残忍な狼

聖書: 使徒言行録 20章 29節~32節

2020年8月2日(日): 聖霊降臨節第10主日礼拝、平和聖日礼拝説教

 「わたしが去った後に、残忍な狼どもがあなたがたのところへ入り込んで来て群れを荒らすことが、わたしには分かっています/だから、わたしが三年間、あなたがた一人一人に夜も昼も涙を流して教えてきたことを思い起こして、目を覚ましていなさい(使徒20:29,31)」。

 「見るだけで吐き気がする」「早く消えろ」。木村花さんに対する誹謗中傷の書き込みは、一日百件以上にもなりました。それは単なる、不満や文句のはけ口だったのかもしれません。ただその結果、木村花さんは、22歳の若さで自ら命を絶ちました。言葉は、ときに猛毒となり、ときに暴力となることを、わたしたちも決して忘れてはならないのだと思います。

 『もしも話すことばが目に見えたらどんなかたちをしているだろう/だれかを傷つけることばが針のかたちをしているとしたらどうだろう/話すたびにとがった針が口から発射されて相手に刺さるのが見えたとしたら/ことばの使い方は変わるだろうか(「ことばのかたち」おーなり由子)』。

 わたしたちの言葉が、今よりもっと優しく、もっと平和であれば、この世界も、今よりもっと優しく、もっと平和になるのではないでしょうか。「そして今、神とその恵みの言葉とにあなたがたをゆだねます。この言葉は、あなたがたを造り上げ、聖なる者とされたすべての人々と共に恵みを受け継がせることができるのです(使徒20:32)」。

 ただパウロには、気がかりなことがありました。都に上るに際して、エフェソの人々をここに残して行かなければなりません。そして、「わたしが去った後に、残忍な狼どもがあなたがたのところへ入り込んで来て群れを荒らすことが、わたしには分かっています。また、あなたがた自身の中からも、邪説を唱えて弟子たちを従わせようとする者が現れます(使徒20:29-30)」。

 狼が羊の肉を食らうように、邪説を唱える者たちは、わたしたちの肉となる言葉を食らい、教会を惑わそうとします。
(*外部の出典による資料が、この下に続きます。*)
(** * Node resource bookkeeping and the decrement algorithm

    A shallow embedding of [src/hpc/autoscale/node/node.py]: the [Node]
    class (its allocation flags, the [available] mapping, the assignment
    set, the [closed] and [placement_group] setters), the module-level
    function [minimum_space], and the methods [decrement], [assign],
    [update] and [clone].

    Python objects are mutable; every method below is a function on the
    state of the node it is called on.  Methods that can raise return a
    [Res]; [decrement], which calls into the constraints, runs in a small
    state, exception and call-trace monad. *)

From stdpp Require Import gmap strings list fin_maps.
From Stdlib Require Import ZArith Ascii String.

Local Open Scope string_scope.

(** ** Python values stored in the resource dictionaries *)

Inductive PyVal : Type :=
| VNone
| VBool (b : bool)
| VInt (z : Z)
| VStr (s : string).

(** Python's [==] on these values: [bool] is a subclass of [int], so
    [True == 1] and [False == 0]. *)
Definition py_eqb (a b : PyVal) : bool :=
  match a, b with
  | VNone, VNone => true
  | VBool x, VBool y => Bool.eqb x y
  | VInt x, VInt y => (x =? y)%Z
  | VBool x, VInt y => (Z.b2z x =? y)%Z
  | VInt x, VBool y => (x =? Z.b2z y)%Z
  | VStr x, VStr y => String.eqb x y
  | _, _ => false
  end.

(** ** Exceptions and results *)

Inductive Exn : Type :=
| RuntimeError (msg : string)
| AssertionError (msg : string)
| TypeError (msg : string)
| ValueError (msg : string).

Inductive Res (A : Type) : Type :=
| Ok (a : A)
| Raise (e : Exn).
Arguments Ok {A} a.
Arguments Raise {A} e.

Definition is_ok {A} (r : Res A) : bool :=
  match r with Ok _ => true | Raise _ => false end.

(** ** The state of a [Node]

    Fields carry the attribute names of [Node.__init__].  Identity and
    static descriptors (name, nodearray, vm_size, vcpu_count, timestamps,
    ...) are read by none of the methods below and are left out. *)

Record Node : Type := mkNode {
  _resources : gmap string PyVal;
  __available : gmap string PyVal;
  __exists : bool;
  __placement_group : option string;
  _allocated : bool;
  __closed : bool;
  __metadata : gmap string PyVal;
  __node_attribute_overrides : gmap string PyVal;
  __assignments : gset string;
  __keep_alive : bool
}.
(** * React-fundamental-hooks: a shallow embedding of the hooks and their
      specification

    The repository is a handful of React hooks.  Each hook is a few lines of
    wiring around two host facilities, the timer queue ([setTimeout] /
    [clearTimeout]) and [fetch], and around React's own [useState] /
    [useEffect] / [useRef] cells.  The embedding makes those cells explicit
    fields of a per-hook state record, represents a timer callback by the
    variables its closure captures, and turns everything the environment
    decides (a re-render with new arguments, time passing, a response
    arriving) into an event that steps the state.

    - [Timers]             the host timer queue
    - [DebouncedValue]     unnamed/part_001 (useDebouncedValue)
    - [DebouncedFunction]  src/useDebouncedFunction.jsx
    - [Fetcher]            unnamed/part_000 (useCustomFetcher)
    - [Form]               the form state controller of spec section 4.1 *)

From Stdlib Require Import ZArith Lia DecimalString.
From stdpp Require Import gmap strings list fin_maps.

#[local] Set Warnings "-clear-no-such-hyp".

(** ** JavaScript values

    The hooks are polymorphic in the values they carry around; only their
    identity matters ([Object.is] in a dependency array).  Numbers are
    integers here, so [Object.is] is plain equality; an object is its
    reference.  A [JsVal] is data: [JRef] refers to an object that is not a
    function, and no [JsVal] is one.  (A function given to a [useState]
    setter is called as an updater instead of being stored; the function a
    hook wraps is a [fn_ref] of its own, see [DebouncedFunction].) *)

Inductive JsVal : Type :=
| JUndefined
| JNull
| JBool (b : bool)
| JNum (n : Z)
| JStr (s : string)
| JRef (l : nat).

#[global] Instance JsVal_eq_dec : EqDecision JsVal.
Proof. solve_decision. Defined.

Definition object_is (a b : JsVal) : bool := bool_decide (a = b).

(** ** The host timer queue

    [setTimeout(cb, delay)] hands out a fresh positive id and queues [cb] to
    run once the clock has reached the current time plus the delay the host
    grants; [clearTimeout(id)] drops the queued entry with that id and does
    nothing for any other id.  Time is counted in whole milliseconds.  A
    callback is represented by its captured variables, of type [A]; what
    running it does is up to the hook that owns the queue.

    The host keeps a delay in a signed 32-bit range.  Node grants a delay
    from 1 to [TIMEOUT_MAX] as it is and turns any other into 1 ms, which is
    the rule taken here; a browser wraps the delay to 32 bits and counts a
    negative result as zero, so the two differ only outside 1 to
    [TIMEOUT_MAX], and only in how soon "at once" is. *)

Module Timers.

Record timer (A : Type) : Type := Timer {
  tid : nat;
  due : nat;
  payload : A
}.
Arguments Timer {A}.
Arguments tid {A}.
Arguments due {A}.
Arguments payload {A}.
もっと強くなければ救われない、もっと立派でなければ愛されない。こうして彼らは、自分たちの物差しで神の救いを計ろうとしました。しかし、そのような「むなしい言葉に惑わされてはなりません。これらの行いのゆえに、神の怒りは不従順な者たちに下るのです(エフェソ5:6)」。

 『もしも話すことばが目に見えたらどんなかたちをしているだろう/自分をりっぱに見せるためのことばが砂のように枯れていくのを見るかもしれない/ひとをひれ伏させる魅力的でつよいことばが戦車のようなかたちをしていることがあるかもしれない(「ことばのかたち」おーなり由子)』。

 わたしたちの言葉が、今よりもっと謙虚で、もっと親切であれば、この世界も、今よりもっと謙虚で、もっと親切になるのではないでしょうか。「だから、わたしが三年間、あなたがた一人一人に夜も昼も涙を流して教えてきたことを思い起こして、目を覚ましていなさい(使徒20:31)」。

 パウロが教えてきたことは、神が救われるのに何の隔てもない、神が愛されるのに何の差別もない、ということです。「事実、あなたがたは、恵みにより、信仰によって救われました。このことは、自らの力によるのではなく、神の賜物です(エフェソ2:8)」。その賜物は、神の愛です。ならば、「信仰によってあなたがたの心の内にキリストを住まわせ、あなたがたを愛に根ざし、愛にしっかりと立つ者としてくださるように(エフェソ3:17)」。

 『もしも話すことばが目に見えたらどんなかたちをしているだろう/ありふれているけどうれしいシロツメクサのようなことば/とどいたことばがこもれびのようにわらいますように(「ことばのかたち」おーなり由子)』。

 おはよう。たった一言で、わたしたちにも平和の朝が訪れます。ありがとう。たった一言で、わたしたちにも感謝の日々が訪れます。そんな一言に、救われる命もきっとあります。ならば、わたしたちの『この唇をよいおとずれで/あふれるばかり満たしてください(讃美歌512番)』。平和の朝に。

 全能の父なる神よ、我らの言葉を、今こそ愛に変えてください。この祈りを、主イエス・キリストの御名によって、御前にお献げします、アーメン。